In fact, such things are not uncommon in the recorded history of the Jews through the prophets God sent. Just consider the many encounters between Jesus and the religious leaders where he commented on certain scriptures that had baffled their scholars for centuries, and became the very thing that shut down their silly little legalistic arguments. The more I have examined the encounters between Jesus and the Pharisees and Sadduccees and scribes and lawyers I have noticed that the oddest scriptures seem to have gotten under their skins. I can only imagine the kibitzing that must have taken place for long centuries as one rabbi had come up with one more way to explain away all these "problem passages" in their scriptures. And then Jesus comes along and starts opening one can of worms after another by simply reminding them that they had in fact been arguing against the salvation of God for centuries.

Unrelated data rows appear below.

(** * The glucose monitor widget of yasb: worker thread and status handler

  A shallow embedding of [src/core/widgets/yasb/glucose_monitor.py].
  Python strings are kept as the bytes of their UTF-8 encoding, Python
  integers are [Z], Python floats are the binary64 values of
  [SpecFloat], exceptions are values of a result type, and the Qt side
  (signals, labels, tooltip, toasts) is explicit state that the handlers
  pass along. *)

From Stdlib Require Import ZArith QArith Qround Qabs Lia String Ascii List Bool.
From Stdlib Require Import DecimalString.
From Stdlib Require Import Floats.SpecFloat.
From stdpp Require Import gmap strings.
Import ListNotations.
Open Scope Z_scope.
Set Warnings "-register-all".

(** ** Python exceptions and results *)

Module Py.

(** The exception classes the widget can meet.  [RecursionError] is a
    subclass of [RuntimeError]; [HTTPError] and [URLError] are subclasses
    of [OSError]; none of the others derives from [RuntimeError]. *)
Inductive exn_class :=
| RuntimeError | RecursionError
| KeyError | IndexError | TypeError | ValueError | OverflowError
| AttributeError | OSError | URLError | HTTPError.

(** An exception: its class and its argument, the message or, for a
    [KeyError], the missing key. *)
Record exn := Exn { exn_cls : exn_class; exn_arg : string }.

(** [isinstance(e, RuntimeError)] *)
Definition is_RuntimeError (e : exn) : bool :=
  match exn_cls e with
  | RuntimeError | RecursionError => true
  | _ => false
  end.

Inductive result (A : Type) :=
| Ok (a : A)
| Raise (e : exn).
Arguments Ok {A} a.
Arguments Raise {A} e.

Definition bind {A B} (r : result A) (k : A -> result B) : result B :=
  match r with
  | Ok a => k a
  | Raise e => Raise e
  end.

Definition raise {A} (c : exn_class) (msg : string) : result A :=
  Raise (Exn c msg).

Definition is_ok {A} (r : result A) : bool :=
  match r with Ok _ => true | Raise _ => false end.

End Py.
Export Py.

Notation "'do' x <- c1 ; c2" := (Py.bind c1 (fun x => c2))
(at level 10, x name, c1 at level 100, c2 at level 200).

(** ** Python strings *)

Module PyStr.

Definition code (c : ascii) : Z := Z.of_N (N_of_ascii c).

(** [str(z)] for a Python int. *)
Definition of_int (z : Z) : string :=
  DecimalString.NilZero.string_of_int (Z.to_int z).

Fixpoint rev_onto (s acc : string) : string :=
  match s with
  | EmptyString => acc
  | String c t => rev_onto t (String c acc)
  end.

Definition rev (s : string) : string := rev_onto s EmptyString.

(** [s.startswith(p)], returning what follows the prefix. *)
Fixpoint strip_prefix (p s : string) : option string :=
  match p, s with
  | EmptyString, _ => Some s
  | String a p', String b s' =>
      if Ascii.eqb a b then strip_prefix p' s' else None
  | String _ _, EmptyString => None
  end.

Definition startswith (s p : string) : bool :=
  match strip_prefix p s with Some _ => true | None => false end.

(** [needle in hay] *)
Fixpoint contains (needle hay : string) : bool :=
  startswith hay needle ||
  match hay with
  | EmptyString => false
  | String _ t => contains needle t
  end.

(** The characters [str.isspace] accepts, by their UTF-8 encoding:
    one byte (tab to carriage return, the four separators 0x1c-0x1f and
    the space), two bytes (U+0085, U+00A0) and three bytes (U+1680,
    U+2000-U+200A, U+2028, U+2029, U+202F, U+205F, U+3000). *)
Definition space1 (a : ascii) : bool :=
  let n := code a in
  ((9 <=? n) && (n <=? 13)) || ((28 <=? n) && (n <=? 32)).

Definition space2 (a b : ascii) : bool :=
  (code a =? 194) && ((code b =? 133) || (code b =? 160)).

Definition space3 (a b c : ascii) : bool :=
  let x := code a in let y := code b in let z := code c in
  ((x =? 225) && (y =? 154) && (z =? 128))
  || ((x =? 226) && (y =? 128)
      && (((128 <=? z) && (z <=? 138)) || (z =? 168) || (z =? 169)
          || (z =? 175)))
  || ((x =? 226) && (y =? 129) && (z =? 159))
  || ((x =? 227) && (y =? 128) && (z =? 128)).

(** [s.lstrip()] *)
Fixpoint lstrip (s : string) : string :=
  match s with
  | String a t1 =>
      if space1 a then lstrip t1 else
      match t1 with
      | String b t2 =>
          if space2 a b then lstrip t2 else
          match t2 with
          | String c t3 => if space3 a b c then lstrip t3 else s
          | EmptyString => s
          end
      | EmptyString => s
      end
  | EmptyString => s
  end.

(** [lstrip] on the reversed string: the encodings are read backwards. *)
Fixpoint lstrip_rev (s : string) : string :=
  match s with
  | String a t1 =>
      if space1 a then lstrip_rev t1 else
      match t1 with
      | String b t2 =>
          if space2 b a then lstrip_rev t2 else
          match t2 with
          | String c t3 => if space3 c b a then lstrip_rev t3 else s
          | EmptyString => s
          end
      | EmptyString => s
      end
  | EmptyString => s
  end.

(** [s.rstrip()] *)
Definition rstrip (s : string) : string := rev (lstrip_rev (rev s)).

(** [s.strip()] *)
Definition strip (s : string) : string := rstrip (lstrip s).

Definition is_empty (s : string) : bool :=
  match s with EmptyString => true | _ => false end.

Definition is_digit (a : ascii) : bool :=
  (48 <=? code a) && (code a <=? 57).

Fixpoint all_digits (s : string) : bool :=
  match s with
  | EmptyString => true
  | String a t => is_digit a && all_digits t
  end.

Fixpoint all_ascii (s : string) : bool :=
  match s with
  | EmptyString => true
  | String a t => (code a <? 128) && all_ascii t
  end.

Fixpoint has_char (x : ascii) (s : string) : bool :=
  match s with
  | EmptyString => false
  | String a t => Ascii.eqb a x || has_char x t
  end.

End PyStr.

(** ** The two regular expressions of [_update_label]

  [re.split("(<span.*?>.*?</span>)", s)] and
  [re.sub("<span.*?>|</span>", "", s)], by the backtracking order of
  Python's [re]: a lazy [.*?] first tries to stop, then takes one more
  character, and [.] takes anything but a line feed. *)

Module Re.
Import PyStr.

Definition dot (c : ascii) : bool := negb (code c =? 10).

Definition cons_fst (c : ascii) (r : option (string * string))
  : option (string * string) :=
  match r with
  | Some (m, rest) => Some (String c m, rest)
  | None => None
  end.

(** [.*?</span>] at the head of [s]: the text matched and what follows. *)
Fixpoint lazy_close (s : string) : option (string * string) :=
  match strip_prefix "</span>" s with
  | Some rest => Some ("</span>", rest)
  | None =>
      match s with
      | String c t => if dot c then cons_fst c (lazy_close t) else None
      | EmptyString => None
      end
  end.

(** [.*?>.*?</span>] at the head of [s]. *)
Fixpoint lazy_open (s : string) : option (string * string) :=
  match s with
  | EmptyString => None
  | String c t =>
      match (if code c =? 62 then cons_fst c (lazy_close t) else None) with
      | Some r => Some r
      | None => if dot c then cons_fst c (lazy_open t) else None
      end
  end.

(** [<span.*?>.*?</span>] at the head of [s]. *)
Definition match_span (s : string) : option (string * string) :=
  match strip_prefix "<span" s with
  | Some t =>
      match lazy_open t with
      | Some (m, rest) => Some ("<span" +:+ m, rest)
      | None => None
      end
  | None => None
  end.

(** [.*?>] at the head of [s], only what follows is kept. *)
Fixpoint lazy_gt (s : string) : option string :=
  match s with
  | EmptyString => None
  | String c t =>
      if code c =? 62 then Some t
      else if dot c then lazy_gt t else None
  end.

(** [<span.*?>|</span>] at the head of [s]: what follows the match. *)
Definition match_tag (s : string) : option string :=
  match (match strip_prefix "<span" s with
         | Some t => lazy_gt t
         | None => None
         end) with
  | Some rest => Some rest
  | None => strip_prefix "</span>" s
  end.

(** Put [c] in front of the first piece. *)
Definition push (c : ascii) (l : list string) : list string :=
  match l with
  | h :: tl => String c h :: tl
  | [] => [String c EmptyString]
  end.

(** [re.split("(<span.*?>.*?</span>)", s)]: the text before each match,
    the match itself (the pattern is one capturing group), and the text
    after the last match.  Every match consumes at least one character,
    so [n] steps are enough for a string shorter than [n]. *)
Fixpoint split_spans (n : nat) (s : string) : list string :=
  match n with
  | O => [s]
  | S n' =>
      match match_span s with
      | Some (m, rest) => "" :: m :: split_spans n' rest
      | None =>
          match s with
          | String c t => push c (split_spans n' t)
          | EmptyString => [""]
          end
      end
  end.

Definition split (s : string) : list string :=
  split_spans (S (String.length s)) s.

(** [re.sub("<span.*?>|</span>", "", s)] *)
Fixpoint sub_tags (n : nat) (s : string) : string :=
  match n with
  | O => s
  | S n' =>
      match match_tag s with
      | Some rest => sub_tags n' rest
      | None =>
          match s with
          | String c t => String c (sub_tags n' t)
          | EmptyString => ""
          end
      end
  end.

Definition sub (s : string) : string :=
  sub_tags (S (String.length s)) s.

End Re.

(** ** [str.format_map]

  The replacement fields of the modelled fragment are plain names,
  [{name}], with the doubled braces as escapes.  A field that carries a
  conversion ([!r]), a format specification ([:>5]), an index or an
  attribute, or a name outside ASCII, is outside the fragment: the
  result is then [None]. *)

Module Fmt.
Import PyStr.

(** The values [_status_data] holds: strings and one int. *)
Inductive value :=
| VStr (s : string)
| VInt (z : Z).

(** [format(v, "")] *)
Definition str (v : value) : string :=
  match v with
  | VStr s => s
  | VInt z => of_int z
  end.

This difficulty with God's mystery of Christ is just as relevant in most "Christian" churches today. For the arguing never ceases, even though the simplicity of Christ remains as a rock in its shoe, always making it impossible for the establishment to actually find any confidence in its own logic. Life can be so irritating, eh?

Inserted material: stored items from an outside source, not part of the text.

(* ===== verification/_CoqProject ===== *)
-Q . S2P
Prelude.v
GoStrings.v
GoFloat.v
GoHeap.v
FSTypes.v
Instances.v
FSPeer.v
FSTransfer.v
FSTransferFacts.v
FSService.v
FSServiceFacts.v
FSNodeFacts.v
FSEndToEnd.v
WalletServer.v
WalletHandlers.v
WalletFacts.v
Proxy.v
ProxyFacts.v
ServerWitness.v
ScriptNum.v
ScriptNumFacts.v
WireBase.v
WireTx.v
WireTxFacts.v
ScriptStack.v
ScriptToken.v
ScriptTokenFacts.v
Sighash.v
SighashFacts.v
GoHash.v
WireMsg.v
WireFrame.v
WireFrameFacts.v
Taproot.v
TaprootFacts.v
Treap.v
TreapFacts.v
TreapPersist.v
ScriptEngine.v
ScriptExec.v
ScriptExecFacts.v
ScriptLimits.v
ScriptMultisig.v
ScriptP2PKH.v
ScriptStandard.v
ScriptWitness.v
ChainCompress.v
ChainCompressFacts.v
ChainUtxo.v
ChainStore.v
ChainStoreFacts.v
ChainError.v
Merkle.v
MerkleFacts.v
ChainNode.v
ChainNodeFacts.v
ChainParams.v
ChainWork.v
ChainWorkFacts.v
ChainGenesis.v
ChainThreshold.v
ChainThresholdFacts.v
ChainCache.v
ChainCacheFacts.v
ChainRules.v
ChainConnect.v
ChainSupply.v
ChainUndoFacts.v
ChainState.v
ChainOrphanFacts.v
ChainStateFacts.v
Mempool.v
MempoolFacts.v
MempoolGraph.v
Mining.v
MiningFacts.v
MiningLimits.v
ChainWitness.v
MempoolWitness.v
NodeWitness.v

It is not at all surprising that lots of speculation would be built up around the mysterious character of Melchizedek. I mean let's face it, the Jews wouldn't have been able to resist coming up with some identifiable character, like Shem, the son of Noah, by which they might explain something outside their own perceptions. Of course, in doing so, they removed the mystery of one who was inserted into their history as being:
Without father, without mother, without genealogy, having neither beginning of days nor end of life, but made like the Son of God, he remains a priest perpetually. Hebrews 7:3
The writer of the letter to the Hebrews wouldn't have been saying anything about Melchizedek other than what had already been observed by many of their own rabbis and teachers for centuries (even though it may have been disputed by many others).

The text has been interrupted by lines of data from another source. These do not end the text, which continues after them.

(** ** State: the package variables of main.go *)

Record State := mkState {
  SBU_ID : string;
  DOWNLOAD_DIRECTORY : string;
  fileHashToPath : gmap string string;
  isFileHashProvided : gmap string bool;
  downloadStatus : gmap string bool;
  lastDownloadStatus : Time;
  metadataResponse : gmap string FileDataHeader.t;
  downloadHistory : gmap string FileTransaction.t;
  fileRequests : list FileRequest.t;
  providedFiles : list FileDataHeader.t
}.

Definition set_fileHashToPath (f : gmap string string → gmap string string) (s : State) :=
  mkState (SBU_ID s) (DOWNLOAD_DIRECTORY s) (f (fileHashToPath s)) (isFileHashProvided s)
    (downloadStatus s) (lastDownloadStatus s) (metadataResponse s) (downloadHistory s)
    (fileRequests s) (providedFiles s).
Definition set_isFileHashProvided (f : gmap string bool → gmap string bool) (s : State) :=
  mkState (SBU_ID s) (DOWNLOAD_DIRECTORY s) (fileHashToPath s) (f (isFileHashProvided s))
    (downloadStatus s) (lastDownloadStatus s) (metadataResponse s) (downloadHistory s)
    (fileRequests s) (providedFiles s).
Definition set_downloadStatus (f : gmap string bool → gmap string bool) (s : State) :=
  mkState (SBU_ID s) (DOWNLOAD_DIRECTORY s) (fileHashToPath s) (isFileHashProvided s)
    (f (downloadStatus s)) (lastDownloadStatus s) (metadataResponse s) (downloadHistory s)
    (fileRequests s) (providedFiles s).
Definition set_metadataResponse
    (f : gmap string FileDataHeader.t → gmap string FileDataHeader.t) (s : State) :=
  mkState (SBU_ID s) (DOWNLOAD_DIRECTORY s) (fileHashToPath s) (isFileHashProvided s)
    (downloadStatus s) (lastDownloadStatus s) (f (metadataResponse s)) (downloadHistory s)
    (fileRequests s) (providedFiles s).
Definition set_downloadHistory
    (f : gmap string FileTransaction.t → gmap string FileTransaction.t) (s : State) :=
  mkState (SBU_ID s) (DOWNLOAD_DIRECTORY s) (fileHashToPath s) (isFileHashProvided s)
    (downloadStatus s) (lastDownloadStatus s) (metadataResponse s) (f (downloadHistory s))
    (fileRequests s) (providedFiles s).
Definition set_fileRequests (f : list FileRequest.t → list FileRequest.t) (s : State) :=
  mkState (SBU_ID s) (DOWNLOAD_DIRECTORY s) (fileHashToPath s) (isFileHashProvided s)
    (downloadStatus s) (lastDownloadStatus s) (metadataResponse s) (downloadHistory s)
    (f (fileRequests s)) (providedFiles s).
Definition set_providedFiles (f : list FileDataHeader.t → list FileDataHeader.t) (s : State) :=
  mkState (SBU_ID s) (DOWNLOAD_DIRECTORY s) (fileHashToPath s) (isFileHashProvided s)
    (downloadStatus s) (lastDownloadStatus s) (metadataResponse s) (downloadHistory s)
    (fileRequests s) (f (providedFiles s)).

Regarding any ancient writings (as in the Amarna tablets) about one claiming to be Melchizedek's successor, with the same attributes attributed to Melchizedek in the letter to the Hebrews, I would be very surprised had not only Ebed-Tob, king of Jerusalem claimed it, but others as well. It is, after all, a well-used tradition in establishing many kings that claims have been made to mystify his authority by claiming him to be the foretold leader, even the incarnation of the ancient hero. The simplicity of Melchizedek's insertion into the history of the Jews was that he had not spoken of himself, nor did the one whose priesthood was truly after the order of Melchizedek.
Funny thing, we're always trying to make the point of how Jesus claimed this and Jesus claimed that, when in fact he simply WAS what and who he was, so that others kept pushing the point to make him speak on his own behalf. His claims were not about himself but about the one he knew, the father, who was the one who sent him. Whereas others have sought to use every advantage in order to create enough PR to give validation to their claims of authority, Jesus consistently shied away from it making authoritative statements only when confronted by those who claimed the authority of Moses upon themselves.